Top of INPUT FOR THIS TASK
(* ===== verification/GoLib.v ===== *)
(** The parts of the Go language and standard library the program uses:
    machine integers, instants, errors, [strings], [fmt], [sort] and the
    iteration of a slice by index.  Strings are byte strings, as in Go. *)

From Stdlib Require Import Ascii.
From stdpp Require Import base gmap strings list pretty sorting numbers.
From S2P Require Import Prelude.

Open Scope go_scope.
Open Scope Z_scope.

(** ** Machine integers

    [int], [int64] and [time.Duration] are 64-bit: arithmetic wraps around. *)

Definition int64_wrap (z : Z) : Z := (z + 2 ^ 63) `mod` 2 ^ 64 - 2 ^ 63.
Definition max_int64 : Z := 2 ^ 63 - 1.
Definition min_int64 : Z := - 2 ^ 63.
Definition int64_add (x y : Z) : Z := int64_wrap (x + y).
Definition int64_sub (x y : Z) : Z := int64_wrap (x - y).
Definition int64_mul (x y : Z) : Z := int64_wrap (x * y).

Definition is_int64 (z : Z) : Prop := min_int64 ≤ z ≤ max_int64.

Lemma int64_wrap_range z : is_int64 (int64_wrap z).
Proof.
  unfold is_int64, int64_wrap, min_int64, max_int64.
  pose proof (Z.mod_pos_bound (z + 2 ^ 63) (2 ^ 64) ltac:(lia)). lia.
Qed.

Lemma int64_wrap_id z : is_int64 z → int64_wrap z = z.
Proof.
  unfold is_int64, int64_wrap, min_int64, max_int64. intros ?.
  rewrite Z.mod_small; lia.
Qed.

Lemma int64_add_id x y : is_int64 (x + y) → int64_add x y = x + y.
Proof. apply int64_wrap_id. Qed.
Bottom of INPUT FOR THIS TASK
Top of INPUT FOR THIS TASK
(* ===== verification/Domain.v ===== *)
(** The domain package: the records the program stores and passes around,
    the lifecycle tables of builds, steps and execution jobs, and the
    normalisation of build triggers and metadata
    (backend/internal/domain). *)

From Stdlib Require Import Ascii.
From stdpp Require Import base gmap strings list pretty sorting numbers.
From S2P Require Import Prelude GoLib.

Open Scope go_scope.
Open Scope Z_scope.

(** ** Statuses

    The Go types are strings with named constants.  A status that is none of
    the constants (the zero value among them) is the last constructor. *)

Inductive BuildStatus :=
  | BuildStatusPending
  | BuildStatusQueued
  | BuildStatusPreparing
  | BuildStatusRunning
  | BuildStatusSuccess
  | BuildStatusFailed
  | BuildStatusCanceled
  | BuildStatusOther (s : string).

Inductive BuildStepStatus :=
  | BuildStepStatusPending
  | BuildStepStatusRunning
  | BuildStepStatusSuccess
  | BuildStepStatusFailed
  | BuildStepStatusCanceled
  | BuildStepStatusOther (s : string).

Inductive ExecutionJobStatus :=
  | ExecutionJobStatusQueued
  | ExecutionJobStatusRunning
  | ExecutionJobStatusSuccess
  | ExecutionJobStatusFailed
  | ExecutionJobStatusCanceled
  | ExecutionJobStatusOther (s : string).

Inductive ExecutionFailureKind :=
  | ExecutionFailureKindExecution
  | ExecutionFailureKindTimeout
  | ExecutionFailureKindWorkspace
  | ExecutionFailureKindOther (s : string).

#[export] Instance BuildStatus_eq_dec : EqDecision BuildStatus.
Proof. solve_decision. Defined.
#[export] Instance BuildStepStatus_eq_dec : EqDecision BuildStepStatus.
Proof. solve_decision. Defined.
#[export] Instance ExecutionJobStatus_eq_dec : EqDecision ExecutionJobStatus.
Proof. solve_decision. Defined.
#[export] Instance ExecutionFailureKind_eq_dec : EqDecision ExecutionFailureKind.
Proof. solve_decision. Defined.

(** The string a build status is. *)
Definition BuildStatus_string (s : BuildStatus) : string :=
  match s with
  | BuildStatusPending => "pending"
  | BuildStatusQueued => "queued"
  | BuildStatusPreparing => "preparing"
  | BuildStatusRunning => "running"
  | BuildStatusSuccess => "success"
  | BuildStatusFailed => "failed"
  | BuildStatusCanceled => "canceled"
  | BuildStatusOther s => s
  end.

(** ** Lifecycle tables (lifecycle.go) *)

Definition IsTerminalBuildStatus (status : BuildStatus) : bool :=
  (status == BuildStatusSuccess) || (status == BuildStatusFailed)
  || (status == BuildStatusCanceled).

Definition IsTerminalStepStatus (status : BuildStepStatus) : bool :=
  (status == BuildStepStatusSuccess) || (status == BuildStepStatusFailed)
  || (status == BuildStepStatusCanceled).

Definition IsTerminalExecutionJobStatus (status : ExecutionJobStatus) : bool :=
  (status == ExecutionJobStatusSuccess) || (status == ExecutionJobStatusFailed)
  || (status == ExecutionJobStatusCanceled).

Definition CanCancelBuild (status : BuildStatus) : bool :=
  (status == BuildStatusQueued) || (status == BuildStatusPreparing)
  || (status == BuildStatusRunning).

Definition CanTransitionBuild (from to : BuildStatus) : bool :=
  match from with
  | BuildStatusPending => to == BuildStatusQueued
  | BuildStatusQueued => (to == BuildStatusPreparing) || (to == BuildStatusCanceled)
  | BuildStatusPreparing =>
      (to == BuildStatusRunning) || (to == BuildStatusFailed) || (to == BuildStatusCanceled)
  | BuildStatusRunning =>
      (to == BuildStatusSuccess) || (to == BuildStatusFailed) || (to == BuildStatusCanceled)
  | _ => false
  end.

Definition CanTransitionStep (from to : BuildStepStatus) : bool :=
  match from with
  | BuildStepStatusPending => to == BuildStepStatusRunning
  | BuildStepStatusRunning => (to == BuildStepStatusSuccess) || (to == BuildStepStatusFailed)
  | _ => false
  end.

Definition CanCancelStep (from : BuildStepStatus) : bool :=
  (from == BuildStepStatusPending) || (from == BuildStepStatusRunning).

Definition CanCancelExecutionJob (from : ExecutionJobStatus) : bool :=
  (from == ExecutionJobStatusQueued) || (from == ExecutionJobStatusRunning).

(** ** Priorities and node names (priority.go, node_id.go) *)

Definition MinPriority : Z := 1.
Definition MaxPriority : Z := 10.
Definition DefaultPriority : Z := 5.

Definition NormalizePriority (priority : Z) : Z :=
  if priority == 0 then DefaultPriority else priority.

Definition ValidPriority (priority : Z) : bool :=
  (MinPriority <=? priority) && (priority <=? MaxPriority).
Bottom of INPUT FOR THIS TASK
Top of INPUT FOR THIS TASK
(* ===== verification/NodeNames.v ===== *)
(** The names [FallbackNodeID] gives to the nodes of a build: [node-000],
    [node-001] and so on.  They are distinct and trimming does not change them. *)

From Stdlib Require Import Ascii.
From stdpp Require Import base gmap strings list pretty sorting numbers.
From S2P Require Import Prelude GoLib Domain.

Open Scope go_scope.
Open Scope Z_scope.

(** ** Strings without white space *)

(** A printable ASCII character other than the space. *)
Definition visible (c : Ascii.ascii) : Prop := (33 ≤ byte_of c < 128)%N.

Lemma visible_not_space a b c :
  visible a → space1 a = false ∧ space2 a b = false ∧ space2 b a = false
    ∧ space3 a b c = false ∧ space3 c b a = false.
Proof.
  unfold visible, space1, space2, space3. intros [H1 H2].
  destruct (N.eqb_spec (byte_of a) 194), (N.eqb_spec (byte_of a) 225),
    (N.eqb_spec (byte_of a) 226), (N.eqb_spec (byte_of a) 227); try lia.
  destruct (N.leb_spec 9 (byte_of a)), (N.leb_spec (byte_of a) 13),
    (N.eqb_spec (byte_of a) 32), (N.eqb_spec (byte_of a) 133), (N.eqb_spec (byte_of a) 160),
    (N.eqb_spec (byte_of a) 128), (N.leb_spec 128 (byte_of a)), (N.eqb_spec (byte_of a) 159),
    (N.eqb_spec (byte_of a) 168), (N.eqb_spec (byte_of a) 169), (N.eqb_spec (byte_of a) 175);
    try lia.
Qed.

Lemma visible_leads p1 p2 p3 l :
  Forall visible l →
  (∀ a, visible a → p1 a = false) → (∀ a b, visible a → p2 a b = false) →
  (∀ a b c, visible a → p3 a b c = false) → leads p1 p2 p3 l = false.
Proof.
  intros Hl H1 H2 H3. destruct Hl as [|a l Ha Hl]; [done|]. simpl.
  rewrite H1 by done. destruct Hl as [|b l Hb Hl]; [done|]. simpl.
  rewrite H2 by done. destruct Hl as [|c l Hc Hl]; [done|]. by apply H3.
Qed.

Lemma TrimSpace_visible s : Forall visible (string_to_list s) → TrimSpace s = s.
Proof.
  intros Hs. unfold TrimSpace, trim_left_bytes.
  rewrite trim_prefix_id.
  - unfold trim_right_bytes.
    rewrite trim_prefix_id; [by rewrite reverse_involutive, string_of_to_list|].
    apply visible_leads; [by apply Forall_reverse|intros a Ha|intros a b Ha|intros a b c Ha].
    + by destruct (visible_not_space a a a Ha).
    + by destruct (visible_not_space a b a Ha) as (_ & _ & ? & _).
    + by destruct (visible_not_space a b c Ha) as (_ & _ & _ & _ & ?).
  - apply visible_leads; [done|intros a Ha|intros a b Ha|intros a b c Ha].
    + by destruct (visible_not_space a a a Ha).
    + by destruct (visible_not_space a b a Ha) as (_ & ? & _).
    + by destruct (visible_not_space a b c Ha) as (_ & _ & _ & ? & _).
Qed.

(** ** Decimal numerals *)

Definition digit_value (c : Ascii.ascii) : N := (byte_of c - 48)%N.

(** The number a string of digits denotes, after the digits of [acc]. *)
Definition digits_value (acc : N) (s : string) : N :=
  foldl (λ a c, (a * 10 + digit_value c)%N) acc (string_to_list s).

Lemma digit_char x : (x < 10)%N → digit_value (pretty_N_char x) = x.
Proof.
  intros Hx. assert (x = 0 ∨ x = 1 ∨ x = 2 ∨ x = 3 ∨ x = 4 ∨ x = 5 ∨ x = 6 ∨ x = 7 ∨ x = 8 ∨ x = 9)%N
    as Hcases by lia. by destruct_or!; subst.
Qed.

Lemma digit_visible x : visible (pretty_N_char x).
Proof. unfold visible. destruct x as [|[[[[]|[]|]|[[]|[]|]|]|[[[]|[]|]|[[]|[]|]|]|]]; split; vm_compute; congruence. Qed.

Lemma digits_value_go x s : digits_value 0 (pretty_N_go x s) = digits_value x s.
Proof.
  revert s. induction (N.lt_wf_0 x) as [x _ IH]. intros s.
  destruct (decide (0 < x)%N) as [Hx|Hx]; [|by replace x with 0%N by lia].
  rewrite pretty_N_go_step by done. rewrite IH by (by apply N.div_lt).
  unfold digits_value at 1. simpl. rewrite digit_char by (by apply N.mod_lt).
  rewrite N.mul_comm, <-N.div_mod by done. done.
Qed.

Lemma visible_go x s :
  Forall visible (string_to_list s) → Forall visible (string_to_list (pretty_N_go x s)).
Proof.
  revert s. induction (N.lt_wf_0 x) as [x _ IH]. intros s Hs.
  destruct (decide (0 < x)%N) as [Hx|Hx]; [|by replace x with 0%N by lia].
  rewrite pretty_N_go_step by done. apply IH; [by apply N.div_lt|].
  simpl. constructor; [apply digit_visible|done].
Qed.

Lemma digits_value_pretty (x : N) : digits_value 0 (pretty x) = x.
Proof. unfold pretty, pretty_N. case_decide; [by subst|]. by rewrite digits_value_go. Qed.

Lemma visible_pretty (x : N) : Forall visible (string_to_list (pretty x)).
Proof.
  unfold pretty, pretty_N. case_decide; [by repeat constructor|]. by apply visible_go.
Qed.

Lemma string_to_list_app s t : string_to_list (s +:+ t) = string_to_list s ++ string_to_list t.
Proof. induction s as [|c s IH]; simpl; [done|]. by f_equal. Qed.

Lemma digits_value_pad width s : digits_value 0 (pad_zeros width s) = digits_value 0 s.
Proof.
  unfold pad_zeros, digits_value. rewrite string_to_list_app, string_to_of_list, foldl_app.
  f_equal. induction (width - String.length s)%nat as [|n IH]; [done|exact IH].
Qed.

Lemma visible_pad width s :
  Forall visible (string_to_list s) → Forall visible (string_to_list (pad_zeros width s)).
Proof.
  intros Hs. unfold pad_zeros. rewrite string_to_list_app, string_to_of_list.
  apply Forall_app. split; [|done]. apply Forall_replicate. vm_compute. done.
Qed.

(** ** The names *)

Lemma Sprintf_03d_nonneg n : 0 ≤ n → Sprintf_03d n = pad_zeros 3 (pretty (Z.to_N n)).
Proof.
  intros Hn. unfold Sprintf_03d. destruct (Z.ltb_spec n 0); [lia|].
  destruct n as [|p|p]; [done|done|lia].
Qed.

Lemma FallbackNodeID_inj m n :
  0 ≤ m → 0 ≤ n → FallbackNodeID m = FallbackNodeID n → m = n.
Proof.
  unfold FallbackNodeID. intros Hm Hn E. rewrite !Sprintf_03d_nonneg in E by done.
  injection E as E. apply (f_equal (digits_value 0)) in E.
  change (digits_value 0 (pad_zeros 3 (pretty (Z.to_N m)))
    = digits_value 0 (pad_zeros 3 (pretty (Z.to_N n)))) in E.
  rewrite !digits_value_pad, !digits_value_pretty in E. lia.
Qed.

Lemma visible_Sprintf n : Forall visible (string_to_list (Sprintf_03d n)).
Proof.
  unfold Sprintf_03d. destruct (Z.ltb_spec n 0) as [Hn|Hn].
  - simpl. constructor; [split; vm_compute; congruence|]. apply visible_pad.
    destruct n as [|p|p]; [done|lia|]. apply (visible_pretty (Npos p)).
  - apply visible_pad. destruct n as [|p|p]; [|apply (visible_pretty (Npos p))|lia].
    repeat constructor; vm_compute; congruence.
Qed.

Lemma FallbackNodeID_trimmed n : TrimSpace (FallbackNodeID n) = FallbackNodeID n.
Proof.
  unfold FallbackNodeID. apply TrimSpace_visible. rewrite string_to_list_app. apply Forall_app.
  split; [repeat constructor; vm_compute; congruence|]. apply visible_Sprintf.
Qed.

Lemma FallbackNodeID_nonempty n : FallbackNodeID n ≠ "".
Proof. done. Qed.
Bottom of INPUT FOR THIS TASK
— DIRECTIONS FOR THIS TASK —
Retype exactly the lines above, from the one with "Lemma visible_Sprintf n" through the one with "Proof. done. Qed.", inclusive.

— TASK ANSWER —
Lemma visible_Sprintf n : Forall visible (string_to_list (Sprintf_03d n)).
Proof.
  unfold Sprintf_03d. destruct (Z.ltb_spec n 0) as [Hn|Hn].
  - simpl. constructor; [split; vm_compute; congruence|]. apply visible_pad.
    destruct n as [|p|p]; [done|lia|]. apply (visible_pretty (Npos p)).
  - apply visible_pad. destruct n as [|p|p]; [|apply (visible_pretty (Npos p))|lia].
    repeat constructor; vm_compute; congruence.
Qed.

Lemma FallbackNodeID_trimmed n : TrimSpace (FallbackNodeID n) = FallbackNodeID n.
Proof.
  unfold FallbackNodeID. apply TrimSpace_visible. rewrite string_to_list_app. apply Forall_app.
  split; [repeat constructor; vm_compute; congruence|]. apply visible_Sprintf.
Qed.

Lemma FallbackNodeID_nonempty n : FallbackNodeID n ≠ "".
Proof. done. Qed.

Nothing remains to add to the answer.